Забытые страницы русского романса (Плужников) - страница 20

Два ритмоинтонационных антипода — галантный танец и революционная Ca ira — символизируют конфликт, развертывающийся в «Менуэте». Начинается «Менуэт» непринужденным изящным танцевальным движением; постепенно, сначала как бы невзначай, рокот фигураций в низком регистре фортепиано выявляет мотивно вычлененные интонации песни, выступающие предвестником чего-то непонятного, но грозного. Так нарушается безмятежность и светскость изысканного аристократического танца. Далее развитие приводит к среднему эпизоду, еще более взволнованному (Piú mosso agitato), где утверждается тема мятежной песни, символизируя тем самым грозное возмущение масс. В третьем разделе тема менуэта «сломана» альтерациями, «нервозным» аккомпанементом, в котором вновь, пока еще как бы в отдалении, слышен лейтмотив — предвестник грядущей гибели беспечно веселящегося общества. Особенно грозно он звучит после слов гадалки: «Сеньора, ваш конец — на плахе!..»,— как бы утверждая пятитактным заключением неизбежность сурового возмездия. Драматическое развертывание конфликта подчеркнуто тональным планом: от фа мажора в начале — к фа минору в конце, и исполнителю необходимо тембрально так «инструментовать» вокальную линию, чтобы показать голосом и изящество менуэта, и силу надвигающейся грозы и выделить особенно речь гадалки — то есть фактически исполнителю надо «разыграть» «Менуэт» по правилам драматической сцены.

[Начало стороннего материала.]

(** The store after the epochs [l]: with a checkpoint policy, only the path
    of the worker has changed, and it holds the state of the trainer as the
    last epoch left it. *)
Lemma epoch_loop_run ls ck l :
  forall w,
    ls = default 1 (log_step (config w)) -> ck = checkpoint (config w) ->
    first_step_safe w ->
    exists w',
      reaches (for_each (epoch_body ls ck) l tt) w tt
        (flat_map (epoch_milestones w) l) w' /\
      same_worker w w' /\
      (l = [] -> w' = w) /\
      match ck with
      | Some d =>
          (forall p, p <> policy_path w d -> fs w' !! p = fs w !! p) /\
          (forall idx, last l = Some idx ->
             fs w' !! policy_path w d = Some (Stored (saved_status w' idx)))
      | None => fs w' = fs w
      end.
Proof.
  induction l as [|idx l IH]; intros w Hls Hck Hsafe.
  - exists w. split; [exists []; split; reflexivity|].
    split; [apply same_worker_refl|]. split; [reflexivity|].
    destruct ck; [|reflexivity]. split; [reflexivity | discriminate].
  - destruct (epoch_body_run idx tt w Hsafe) as (w1 & R1 & J1 & F1).
    rewrite <- Hls, <- Hck in R1. rewrite <- Hck in F1.
    pose proof J1 as ((Hc & _) & _).
    destruct (IH w1) as (w' & R & J & Hnil & F).
    { rewrite Hc. exact Hls. }
    { rewrite Hc. exact Hck. }
    { exact (first_step_safe_same_worker _ _ J1 Hsafe). }
    exists w'. split; [|split; [|split]].
    + cbn [for_each flat_map]. eapply reaches_bind; [exact R1|].
      cbn beta iota.
      erewrite flat_map_ext; [exact R|].
      intros i. symmetry. apply (epoch_milestones_same_worker _ _ _ J1).
    + exact (same_worker_trans _ _ _ J1 J).
    + discriminate.
    + destruct ck as [d|]; [|rewrite F, F1; reflexivity].
      destruct F as [Fo Fl].
      rewrite (policy_path_same_worker _ _ d J1) in Fo, Fl.
      split.
      * intros p Hp. rewrite (Fo p Hp), F1. apply lookup_insert_ne. congruence.
      * intros i Hi. destruct l as [|j l].
        -- injection Hi as <-. rewrite (Hnil eq_refl), F1.
           apply lookup_insert_eq.
        -- apply Fl. exact Hi.
Qed.

Lemma milestones_finalize w :
  exists t, finalize w = (Ok tt, w, t) /\ milestones t = final_milestones w.
Proof.
  rewrite finalize_run. eexists. split; [reflexivity|].
  unfold final_milestones. destruct (default _ (output _)); reflexivity.
Qed.

Lemma last_range start stop :
  start < stop -> last (range start stop) = Some (stop - 1).
Proof.
  intros H. unfold range.
  replace (Z.to_nat (stop - start)) with (S (Z.to_nat (stop - start - 1)))
    by lia.
  rewrite seq_S, fmap_app. cbn [fmap list_fmap]. rewrite last_snoc.
  f_equal. lia.
Qed.

(** X6. When the first batch can be stepped on, [train] returns, and what it
    shows to the outside is, for each epoch from the starting one to the
    last: the training phase, the evaluation phase when the evaluation
    loader is truthy, with a checkpoint policy one write at the path of the
    worker recording that epoch, and one barrier; then the model save,
    unless the output is [None], and a last barrier. *)
Lemma train_milestones (w : world) :
  first_step_safe w ->
  exists w' t,
    train w = (Ok tt, w', t) /\
    milestones t =
      (flat_map (epoch_milestones w)
         (range (starting_epoch w) (default 1 (num_train_epochs (config w))))
       ++ final_milestones w)%list.
Proof.
  intros Hsafe.
  destruct (epoch_loop_run _ _
              (range (starting_epoch w)
                 (default 1 (num_train_epochs (config w))))
              w eq_refl eq_refl Hsafe)
    as (w1 & (t1 & E1 & M1) & J1 & _).
  destruct (milestones_finalize w1) as (t2 & E2 & M2).
  exists w1, (t1 ++ t2)%list. split.
  - unfold train. rewrite bind_get, (bind_ok _ _ _ _ _ _ E1), E2. reflexivity.
  - rewrite milestones_app, M1, M2. f_equal.
    unfold final_milestones. destruct J1 as ((Hc & _) & _). rewrite Hc.
    reflexivity.
Qed.




Lemma train_last_record (w : world) (d : gmap string pyval) :
  first_step_safe w ->
  checkpoint (config w) = Some d ->
  starting_epoch w < default 1 (num_train_epochs (config w)) ->
  exists w' t,
    train w = (Ok tt, w', t) /\
    same_worker w w' /\
    fs w' !! policy_path w d
    = Some (Stored (saved_status w'
                      (default 1 (num_train_epochs (config w)) - 1))) /\
    (forall p, p <> policy_path w d -> fs w' !! p = fs w !! p).
Proof.
  intros Hsafe Hck Hlt.
  destruct (epoch_loop_run _ _
              (range (starting_epoch w)
                 (default 1 (num_train_epochs (config w))))
              w eq_refl eq_refl Hsafe)
    as (w1 & (t1 & E1 & M1) & J1 & _ & F).
  rewrite Hck in F. destruct F as [Fo Fl].
  destruct (milestones_finalize w1) as (t2 & E2 & M2).
  exists w1, (t1 ++ t2)%list. split; [|split; [exact J1 | split]].
  - unfold train. rewrite bind_get, (bind_ok _ _ _ _ _ _ E1), E2. reflexivity.
  - apply Fl, last_range, Hlt.
  - exact Fo.
Qed.


(** ** Runs of [train] that raise *)

(** An exception of the first training step leaves [train] at once. *)
Lemma train_first_step_raises w b rest e w' t :
  train_dataloader w = b :: rest ->
  starting_epoch w < default 1 (num_train_epochs (config w)) ->
  train_batch (starting_epoch w) (default 1 (log_step (config w))) (0, b) tt
    (set_model (model_train (model w)) w) = (Raise e, w', t) ->
  train w
  = (Raise e, w',
     LogInfo (StartTrainEpoch (starting_epoch w)) :: ModelTrain :: t).
Proof.
  intros Hb Hlt Hstep.
  assert (P : train_phase (starting_epoch w)
                (default 1 (log_step (config w))) w
              = (Raise e, w',
                 LogInfo (StartTrainEpoch (starting_epoch w))
                   :: ModelTrain :: t)).
  { unfold train_phase.
    rewrite bind_emit, bind_emit, bind_modify, bind_get.
    cbn [train_dataloader set_model]. rewrite Hb, train_loop_first_only, Hstep.
    reflexivity. }
  unfold train. rewrite bind_get, (range_cons _ _ Hlt). cbn [for_each].
  apply bind_raise, bind_raise. unfold epoch_body. apply bind_raise, P.
Qed.

Lemma train_batch_zero_log_step idx step b w :
  exists w' t,
    train_batch idx 0 (step, b) tt w = (Raise ZeroDivisionError, w', t) /\
    step_ops t = step_pattern (has_scheduler w) /\
    milestones t = [] /\ fs w' = fs w.
Proof.
  unfold has_scheduler. unfold_step. unfold py_mod. cbn.
  repeat (run_step; cbn); eexists _, _; (split; [reflexivity|]);
    repeat split.
Qed.

Lemma train_batch_overflow idx ls b w :
  ls <> 0 ->
  math_exp libm_exp (tensor_float (forward (model w) b)) = Raise OverflowError ->
  exists w' t,
    train_batch idx ls (0, b) tt w = (Raise OverflowError, w', t) /\
    step_ops t = step_pattern (has_scheduler w) /\
    milestones t = [] /\ fs w' = fs w.
Proof.
  intros Hls Hexp. unfold has_scheduler. unfold_step. unfold py_mod.
  destruct (ls =? 0) eqn:E; [lia|]. rewrite Z.mod_0_l by exact Hls.
  cbn. rewrite Hexp.
  repeat (run_step; cbn); eexists _, _; (split; [reflexivity|]);
    repeat split.
Qed.

(** X8. With a log cadence of 0 and a training batch to step on, [train] raises
    [ZeroDivisionError] in the first step of its first epoch, after the
    optimizer update of that step and before any evaluation, checkpoint,
    barrier or model save. *)
Lemma train_raises_on_zero_log_step (w : world) (b : Batch) (rest : list Batch) :
  train_dataloader w = b :: rest ->
  default 1 (log_step (config w)) = 0 ->
  starting_epoch w < default 1 (num_train_epochs (config w)) ->
  exists w' t,
    train w = (Raise ZeroDivisionError, w', t) /\
    step_ops t = step_pattern (has_scheduler w) /\
    milestones t = [Phase (TrainPhase (starting_epoch w))] /\
    fs w' = fs w.
Proof.
  intros Hb Hls Hlt.
  destruct (train_batch_zero_log_step (starting_epoch w) 0 b
              (set_model (model_train (model w)) w))
    as (w' & t & E & S & M & F).
  exists w', (LogInfo (StartTrainEpoch (starting_epoch w)) :: ModelTrain :: t).
  split; [|split; [|split]].
  - apply (train_first_step_raises _ _ _ _ _ _ Hb Hlt). rewrite Hls. exact E.
  - exact S.
  - cbn. fold (milestones t). rewrite M. reflexivity.
  - exact F.
Qed.

(** X9. A loss on the first training batch beyond the range of [math.exp] is
    not caught as it is in the evaluation phase: [train] raises
    [OverflowError] from the log line of the first step, after the optimizer
    update and before any evaluation, checkpoint, barrier or model save. *)
Lemma train_raises_on_training_overflow
    (w : world) (b : Batch) (rest : list Batch) :
  train_dataloader w = b :: rest ->
  default 1 (log_step (config w)) <> 0 ->
  starting_epoch w < default 1 (num_train_epochs (config w)) ->
  math_exp libm_exp (tensor_float (forward (model_train (model w)) b))
  = Raise OverflowError ->
  exists w' t,
    train w = (Raise OverflowError, w', t) /\
    step_ops t = step_pattern (has_scheduler w) /\
    milestones t = [Phase (TrainPhase (starting_epoch w))] /\
    fs w' = fs w.
Proof.
  intros Hb Hls Hlt Hexp.
  destruct (train_batch_overflow (starting_epoch w) _ b
              (set_model (model_train (model w)) w) Hls Hexp)
    as (w' & t & E & S & M & F).
  exists w', (LogInfo (StartTrainEpoch (starting_epoch w)) :: ModelTrain :: t).
  split; [|split; [|split]].
  - apply (train_first_step_raises _ _ _ _ _ _ Hb Hlt). exact E.
  - exact S.
  - cbn. fold (milestones t). rewrite M. reflexivity.
  - exact F.
Qed.

(** ** [prepare] *)


Section SetupProperties.

Context {W : Workbench}.

Lemma planned_scheduler_enabled self tok ds opt acc sched :
  planned_scheduler self tok ds opt acc = Ok sched ->
  match sched with Some _ => true | None => false end
  = scheduler_enabled (self_config self).
Proof.
  unfold planned_scheduler, scheduler_enabled, _get_lr_scheduler.
  destruct (lr_scheduler_config (self_config self)) as [c|];
    [|intros [= <-]; reflexivity].
  destruct (bool_decide (c <> ∅)) eqn:E.
  - destruct (truthy _); cbn.
    + destruct (get_scheduler _ _ _ _); intros H; inversion H. reflexivity.
    + intros [= <-]. reflexivity.
  - apply bool_decide_eq_false in E. apply dec_stable in E. subst c.
    rewrite lookup_empty. intros [= <-]. reflexivity.
Qed.

Lemma has_scheduler_assembled self model tok ds opt acc sched files :
  has_scheduler (assembled self model tok ds opt acc sched files)
  = match sched with Some _ => true | None => false end.
Proof. destruct sched; reflexivity. Qed.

Среди поэтических пристрастий Танеева одно из первых мест принадлежало Я. П. Полонскому (с ним его связывала и личная дружба), на стихи которого он написал 16 романсов и Двенадцать хоров a capella для смешанных голосов. (Правда, своим увлечением этим поэтом он никак не отличался от Даргомыжского, Чайковского, Рахманинова и других композиторов. Ими написано на слова Полонского около 80 романсов.)

Появление первого сборника «Стихотворений Я. Полонского для одного голоса с фортепиано» соч. 32 было вызвано горькой утратой — кончиной Пелагеи Васильевны Чижовой, няни композитора. Эта удивительная женщина, с колыбели взрастившая Танеева, по существу стала его второй матерью, домашним ангелом-хранителем. Именно она на протяжении многих десятилетий создавала ему условия для творчества — покой, добросердечный домашний уют. Пелагею Васильевну глубоко почитали все, посещавшие дом композитора. Замкнутому по натуре Танееву не свойственны были излияния собственных чувств и переживаний, тем более внимательно следует отнестись к романсам соч. 32. Их четыре: «В годину утраты», «Ангел», «Мой ум подавлен был тоской» и «Зимний путь». В каждом из них мы слышим глубокое горе. Безупречно хорошо, выражаясь словами Асафьева, написан романс «В годину утраты». «Музыка, красивая и привлекательно скромная, робко стушевывается до значения однообразного, почти бескрасочного фона с тем, чтобы оттенить самим характером декламации, чуть склоняющейся к причитанию, лишь в средней части переходящей на мгновение в пение, всю прелесть и чуткость поэтической мысли»,— писал он. Воспоминание о простой женщине из самой сердцевины крестьянской вызывает у композитора исконно русский музыкальный образ. В начало основной темы произведения вкраплены интонации причета. Этот штрих настолько колоритен, что певцу не следует утрировать «стон» специальными акцентами, а, напротив, стремиться к его лиризации, тем более, что колорит музыки быстро светлеет: скорбь преодолевается образами вечного обновления жизни (через смерть), весенней зелени, покрывающей могилы, и беззаботными голосами детей; философия народной жизни приводит нас к мудрой простоте мировосприятия. Песенность мелодии раскрывается в сочетании с простым фортепианным сопровождением.